For this beer, we start off in the mash with a very simple grist: copious amounts of Pilsner malt, and about a ten percent Victory malt. In the kettle, we hop at a rate of 3.3lbs/bbl with Magnum, Sterling, Simcoe, Centennial, and Chinook hops. We then ferment for two weeks with a common American ale strain of yeast, to allow for the subtle malt, and pronounced danke, citrusy hop characters to come through without being muddled by diacetyl (buttery popcorn flavors), or DMS (cooked cabbage/corn). After primary fermentation has been completed, we will then dry-hop with a blend of Cascade, Centennial, and Citra hops to lend a rich bouquet of citrus, pine, and cedar to the aroma. The result is a myriad of hop characteristics that are a memorial to beers we all grew up loving.

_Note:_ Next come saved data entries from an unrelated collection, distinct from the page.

(* ===== verification/ExecutorStates.v ===== *)
(** * The engine's bookkeeping of states

    The part of [lib/Core/Executor.cpp] that creates, schedules and discards
    states: [branch], [terminateState] with the end of a simulation,
    [suspendState], [resumeState], [startSimulationState], [updateStates] and
    the main loop of [run].  It keeps the set of states, the searcher and the
    process tree in agreement, for every searcher that meets [EngineSpec], as
    long as only states that the searcher has seen are terminated and no
    simulation is under way.  Executing an instruction is a sequence of
    branches and terminations.  An access to a deleted state, and advancing an
    iterator of an erased element, are undefined: they stop with [MemError]. *)

From stdpp Require Import gmap fin_maps.
From S2P Require Import Prelude Searchers SearchersMeta SearchersEngine PTree.

(** The simulation: the states whose [suspendStatus] is set, the
    [dependentState] of the simulation states, whether forking is inhibited,
    and the global [is_simulation_mode].  The link from a state to its
    simulation state, which nothing reads, and the recorded instructions and
    rewards, which only the tree search reads, are left out. *)
Record Simulation : Type := mkSimulation {
  suspended : gset sid;
  dependentState : gmap sid sid;
  inhibitForking : bool;
  simulating : bool
}.

(** The keys of [seedMap] are modelled, not the seeds. *)
Record Executor (S : Type) : Type := mkExecutor {
  searcher : option S;
  states : gset sid;
  addedStates : list sid;
  removedStates : list sid;
  suspendedStates : list sid;
  resumedStates : list sid;
  seedMap : gset sid;
  processTree : PTree;
  pathsExplored : Z;
  pathsExploredSimulation : Z;
  simulation : Simulation
}.
Arguments mkExecutor {_} _ _ _ _ _ _ _ _ _ _ _.
Arguments searcher {_} _.
Arguments states {_} _.
Arguments addedStates {_} _.
Arguments removedStates {_} _.
Arguments suspendedStates {_} _.
Arguments resumedStates {_} _.
Arguments seedMap {_} _.
Arguments processTree {_} _.
Arguments pathsExplored {_} _.
Arguments pathsExploredSimulation {_} _.
Arguments simulation {_} _.

(** [assert] in the methods of a state. *)
Definition assert_that (b : bool) : outcome () := if b then Ret () else Stop AssertFail.

(** [delete &state]: its [ptreeNode] field goes with it. *)
Definition delete_state (x : sid) (t : PTree) : PTree :=
  mkPTree (nodes t) (delete x (ptreeNode t)) (root t) (registeredIds t).

Section Engine.
Context {S : Type} `{Searcher S}.

(** The types of the states, and an option of the engine. *)
Variable isNormalState isSimulationState : sid -> bool.
Variable CompressProcessTree : bool.

Definition isSuspended (ex : Executor S) (x : sid) : bool := bool_decide (x ∈ suspended (simulation ex)).

Definition with_simulation (m : Simulation) (ex : Executor S) : Executor S :=
  mkExecutor (searcher ex) (states ex) (addedStates ex) (removedStates ex) (suspendedStates ex)
    (resumedStates ex) (seedMap ex) (processTree ex) (pathsExplored ex) (pathsExploredSimulation ex) m.

Definition with_suspended (l : gset sid) (m : Simulation) : Simulation :=
  mkSimulation l (dependentState m) (inhibitForking m) (simulating m).
Definition with_inhibitForking (b : bool) (m : Simulation) : Simulation :=
  mkSimulation (suspended m) (dependentState m) b (simulating m).
Definition with_simulating (b : bool) (m : Simulation) : Simulation :=
  mkSimulation (suspended m) (dependentState m) (inhibitForking m) b.

(** A call of the searcher sees the global of the engine. *)
Definition at_mode (ex : Executor S) (e : env) : env :=
  mkEnv (rnd e) (wall e) (instructions e) (simulating (simulation ex)).

(** ** Creating and terminating states *)

Definition with_added (l : list sid) (t : PTree) (ex : Executor S) : Executor S :=
  mkExecutor (searcher ex) (states ex) l (removedStates ex) (suspendedStates ex) (resumedStates ex)
    (seedMap ex) t (pathsExplored ex) (pathsExploredSimulation ex) (simulation ex).

(** The copy [ns] of a state has its [suspendStatus] and [dependentState]. *)
Definition copy_state (es ns : sid) (m : Simulation) : Simulation :=
  mkSimulation (if bool_decide (es ∈ suspended m) then suspended m ∪ {[ns]} else suspended m ∖ {[ns]})
    (match dependentState m !! es with
     | Some d => <[ns := d]> (dependentState m)
     | None => delete ns (dependentState m)
     end) (inhibitForking m) (simulating m).

(** The loop of [branch]: the [i]-th new state is branched off a random earlier
    one; [news] are the addresses of the new states. *)
Fixpoint branch_loop (e : env) (i : nat) (news result : list sid) (ex : Executor S)
    : outcome (list sid * Executor S) :=
  match news with
  | [] => Ret (result, ex)
  | ns :: news' =>
      es ← of_option MemError (result !! Z.to_nat (u32 (rnd e (i - 1)) mod Z.of_nat i));
      a ← of_option MemError (ptreeNode (processTree ex) !! es);
      t ← attach (processTree ex) a ns es;
      branch_loop e (Datatypes.S i) news' (result ++ [ns])
        (with_simulation (copy_state es ns (simulation ex)) (with_added (addedStates ex ++ [ns]) t ex))
  end.
(** X8.  The rows of the table a run has loaded never change during
    the run: when either script stops, normally or with an exception,
    the frame the run loaded still holds exactly the loaded rows, in
    order; at most columns were assigned to it. *)
Theorem X8_rows_of_the_loaded_table_never_change {rt : PyRuntime}
    (wb : Workbook) (table : DataFrame) (w : World) :
  load_site_metadata wb = Some table ->
  (exists t, frames (snd (main wb w)) !! length (frames w) = Some t /\
             df_rows t = df_rows table) /\
  (exists t, frames (snd (main_v4 wb w)) !! length (frames w) = Some t /\
             df_rows t = df_rows table).
Proof.
  intros Hload. split.
  - rewrite (main_unfold wb table w Hload). cbv zeta.
    match goal with
    | |- context [snd (bind ?m ?k _)] =>
        assert (Hp : preserves (keeps_rows (length (frames w)) (df_rows table)) (bind m k))
    end; [| exact (Hp _ (sidebar_world_holds_rows table w))].
    frame_step; [apply same_frames_keeps_rows, select_site_frames |].
    frame_step; [apply same_frames_keeps_rows, handle_map_click_frames |].
    frame_step; [apply same_frames_keeps_rows, lookup_selected_site_frames |].
    frame_step; [apply same_frames_keeps_rows, render_detail_panel_frames |].
    frame_step; [apply directory_keeps_rows | frame_step].
  - rewrite (main_v4_unfold wb table w Hload). cbv zeta.
    match goal with
    | |- context [snd (bind ?m ?k _)] =>
        assert (Hp : preserves (keeps_rows (length (frames w)) (df_rows table)) (bind m k))
    end; [| exact (Hp _ (sidebar_world_holds_rows table w))].
    frame_step; [apply same_frames_keeps_rows, select_site_frames |].
    frame_step; [apply same_frames_keeps_rows, read_local_frames |].
    frame_step; [apply same_frames_keeps_rows, handle_map_click_frames |].
    frame_step; [apply directory_keeps_rows |].
    frame_step.
    { unfold frame_rows. frame_step;
        [apply same_frames_keeps_rows, read_frame_frames | frame_step]. }
    frame_step; [apply same_frames_keeps_rows, lookup_selected_site_frames |].
    frame_step; [apply same_frames_keeps_rows, render_detail_panel_frames | frame_step].
Qed.
(** C6, amended.  For every frontend ([coverage-summary.json]) report that
    parses, the four sub-metrics are the [pct] entries of [statements],
    [branches], [functions] and [lines] under [total] (0.0 when absent); they
    are numbers, and [total_percent] is the float that Python's arithmetic
    gives for their unweighted mean: the four are added from left to right
    and the sum is divided by 4.  For four floats that is
    [((s + b) + f + l) / 4] in binary64 arithmetic, every operation rounded
    to nearest; for four integers it is the exact mean, rounded once.  The
    metrics 90, 80, 70 and 100 give 85.0 either way. *)
Theorem jest_total_percent_is_mean json_loads fs self p r :
  parse_jest_report json_loads fs self p = Ok r ->
  exists data totals,
    load_json_file json_loads fs p = Ok data /\
    dict_get data "total" (JObj []) = Ok totals /\
    metric_pct totals "statements" = Ok (statement_percent r) /\
    metric_pct totals "branches" = Ok (branch_percent r) /\
    metric_pct totals "functions" = Ok (function_percent r) /\
    metric_pct totals "lines" = Ok (line_percent r) /\
    (exists s b f l sb sbf sum t,
       as_num (statement_percent r) = Some s /\
       as_num (branch_percent r) = Some b /\
       as_num (function_percent r) = Some f /\
       as_num (line_percent r) = Some l /\
       num_add s b = Ok sb /\ num_add sb f = Ok sbf /\ num_add sbf l = Ok sum /\
       py_div_4 (of_num sum) = Ok (JFloat t) /\
       total_percent r = JFloat t) /\
    (forall s b f l,
       statement_percent r = JFloat s -> branch_percent r = JFloat b ->
       function_percent r = JFloat f -> line_percent r = JFloat l ->
       total_percent r = JFloat (float_mean s b f l)) /\
    (forall s b f l,
       statement_percent r = JInt s -> branch_percent r = JInt b ->
       function_percent r = JInt f -> line_percent r = JInt l ->
       total_percent r = JFloat (int_mean s b f l)) /\
    float_mean 90 80 70 100 = 85%float /\
    int_mean 90 80 70 100 = 85%float.
Proof.
  unfold parse_jest_report. intros H.
  bind_inv H. rename a into data, E into Hdata.
  bind_inv H. rename a into totals, E into Htotals.
  bind_inv H. rename a into vs, E into Hvs.
  bind_inv H. rename a into vb, E into Hvb.
  bind_inv H. rename a into vf, E into Hvf.
  bind_inv H. rename a into vl, E into Hvl.
  bind_inv H. rename a into sb, E into Hsb.
  bind_inv H. rename a into sbf, E into Hsbf.
  bind_inv H. rename a into sum, E into Hsum.
  bind_inv H. rename a into total, E into Htotal.
  bind_inv H. bind_inv H. injection H as <-. cbn.
  exists data, totals. repeat (split; [assumption|]).
  destruct (py_div_4_number _ _ Htotal) as (nsum & t & Hnsum & ->).
  destruct (py_add_number _ _ _ _ Hsum Hnsum) as (nsbf & l & Hnsbf & Hl & Hadd3 & Hof).
  destruct (py_add_number _ _ _ _ Hsbf Hnsbf) as (nsb & f & Hnsb & Hf & Hadd2 & _).
  destruct (py_add_number _ _ _ _ Hsb Hnsb) as (s & b & Hs & Hb & Hadd1 & _).
  split; [|split; [|split; [|split]]].
  - exists s, b, f, l, nsb, nsbf, nsum, t. repeat (split; [assumption|]).
    split; [|reflexivity]. rewrite <- Hof. exact Htotal.
  - intros xs xb xf xl -> -> -> ->. cbn in Hsb. injection Hsb as <-.
    cbn in Hsbf. injection Hsbf as <-. cbn in Hsum. injection Hsum as <-.
    cbn in Htotal. injection Htotal as <-. reflexivity.
  - intros xs xb xf xl -> -> -> ->. cbn in Hsb. injection Hsb as <-.
    cbn in Hsbf. injection Hsbf as <-. cbn in Hsum. injection Hsum as <-.
    cbn [py_div_4 as_num] in Htotal. unfold int_mean.
    destruct (binary_normalize prec emax (xs + xb + xf + xl) (-2) false);
      try discriminate; injection Htotal as <-; reflexivity.
  - reflexivity.
  - reflexivity.
Qed.
Lemma countStatus_none st l :
  Forall (fun r => Result.status r <> st) l ->
  Scheduler.countStatus st l = 0%nat.
Proof.
  unfold Scheduler.countStatus.
  induction 1 as [|r l Hr _ IH]; [reflexivity|]. cbn [filter].
  destruct (Result.status r), st; cbn [Status_eqb]; try exact IH;
    contradiction.
Qed.

Lemma in_combine_seq {A} (l : list A) (a i : nat) (x : A) :
  nth_error l i = Some x ->
  In ((a + i)%nat, x) (combine (seq a (List.length l)) l).
Proof.
  revert a i. induction l as [|y l IH]; intros a [|i] H; try discriminate.
  - injection H as ->. rewrite Nat.add_0_r. now left.
  - right. cbn [nth_error] in H.
    replace (a + S i)%nat with (S a + i)%nat by lia. now apply IH.
Qed.




(** ** The limiter inside the scheduler *)

Section CapacityFacts.

Import Scheduler.

Variable config : BatchConfig.
Variable answers : nat -> nat -> Answer.
Variable C : Z.

Lemma launch_withinCapacity at_ s t :
  withinCapacity C s -> withinCapacity C (launch config answers at_ s t).
Proof.
  intros [Hp Hc]. unfold launch, Limiter.acquire, withinCapacity.
  destruct (0 <? Limiter.permits (sem s)) eqn:E;
    cbn [sem running Limiter.permits].
  - apply Z.ltb_lt in E. rewrite length_app. cbn [List.length]. lia.
  - lia.
Qed.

As a throwback to when I personally first got into American Craft Beer, this specific recipe reminds me of my humble roots, and how things have become so different since then. It’s been exciting to go back to ingredients once forgotten, to create a simple, yet complex beer that gave rise to what American Craft Beer has become.. Just as we pick up a mash paddle, or transfer hose, or buckets of house-made ingredients to use in our beer, so do others, pick up a hammer of their own. 2020 had been a tough year for everyone, worldwide, and this beer reminds me that we are all still in it, to work together: to recognize the complexity of simplicity, and the beautiful harmony we are capable of, no matter how different we are individually. Sometimes it’s the subtleties and nuances of a memory, a time, a place, that spark a sense of innovation and fellowship. Cheers, friends.